Start of Given data

Lemma get_lower l n : Headers.get l (Js.toLowerCase n) = Headers.get l n.
Proof. unfold Headers.get. now rewrite values_lower. Qed.

Lemma values_app (l l' : Headers.t) n :
  Headers.values (l ++ l')%list n = (Headers.values l n ++ Headers.values l' n)%list.
Proof. unfold Headers.values. now rewrite List.filter_app, map_app. Qed.

(** The order on names. *)

Lemma ascii_compare_trans a b c :
  Ascii.compare a b = Lt -> Ascii.compare b c = Lt -> Ascii.compare a c = Lt.
Proof.
  unfold Ascii.compare. rewrite !N.compare_lt_iff. lia.
Qed.

Lemma ascii_compare_refl a : Ascii.compare a a = Eq.
Proof. unfold Ascii.compare. apply N.compare_refl. Qed.

Lemma string_compare_refl s : String.compare s s = Eq.
Proof.
  induction s as [|c s IH]; [reflexivity|].
  simpl. now rewrite ascii_compare_refl.
Qed.

Lemma string_compare_trans s1 s2 s3 :
  String.compare s1 s2 = Lt -> String.compare s2 s3 = Lt -> String.compare s1 s3 = Lt.
Proof.
  revert s2 s3. induction s1 as [|a s1 IH]; intros [|b s2] [|c s3]; simpl;
    try congruence.
  destruct (Ascii.compare a b) eqn:Hab; try discriminate;
    destruct (Ascii.compare b c) eqn:Hbc; try discriminate; intros H12 H23.
  - apply Ascii.compare_eq_iff in Hab, Hbc. subst.
    rewrite ascii_compare_refl. eauto.
  - apply Ascii.compare_eq_iff in Hab. subst. now rewrite Hbc.
  - apply Ascii.compare_eq_iff in Hbc. subst. now rewrite Hab.
  - now rewrite (ascii_compare_trans _ _ _ Hab Hbc).
Qed.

End of Given data

## Work task:
Search the preceding listing for the word "apply" and pull out every line that holds it.

## Response to this exercise:
Proof. unfold Ascii.compare. apply N.compare_refl. Qed.
  - apply Ascii.compare_eq_iff in Hab, Hbc. subst.
  - apply Ascii.compare_eq_iff in Hab. subst. now rewrite Hbc.
  - apply Ascii.compare_eq_iff in Hbc. subst. now rewrite Hab.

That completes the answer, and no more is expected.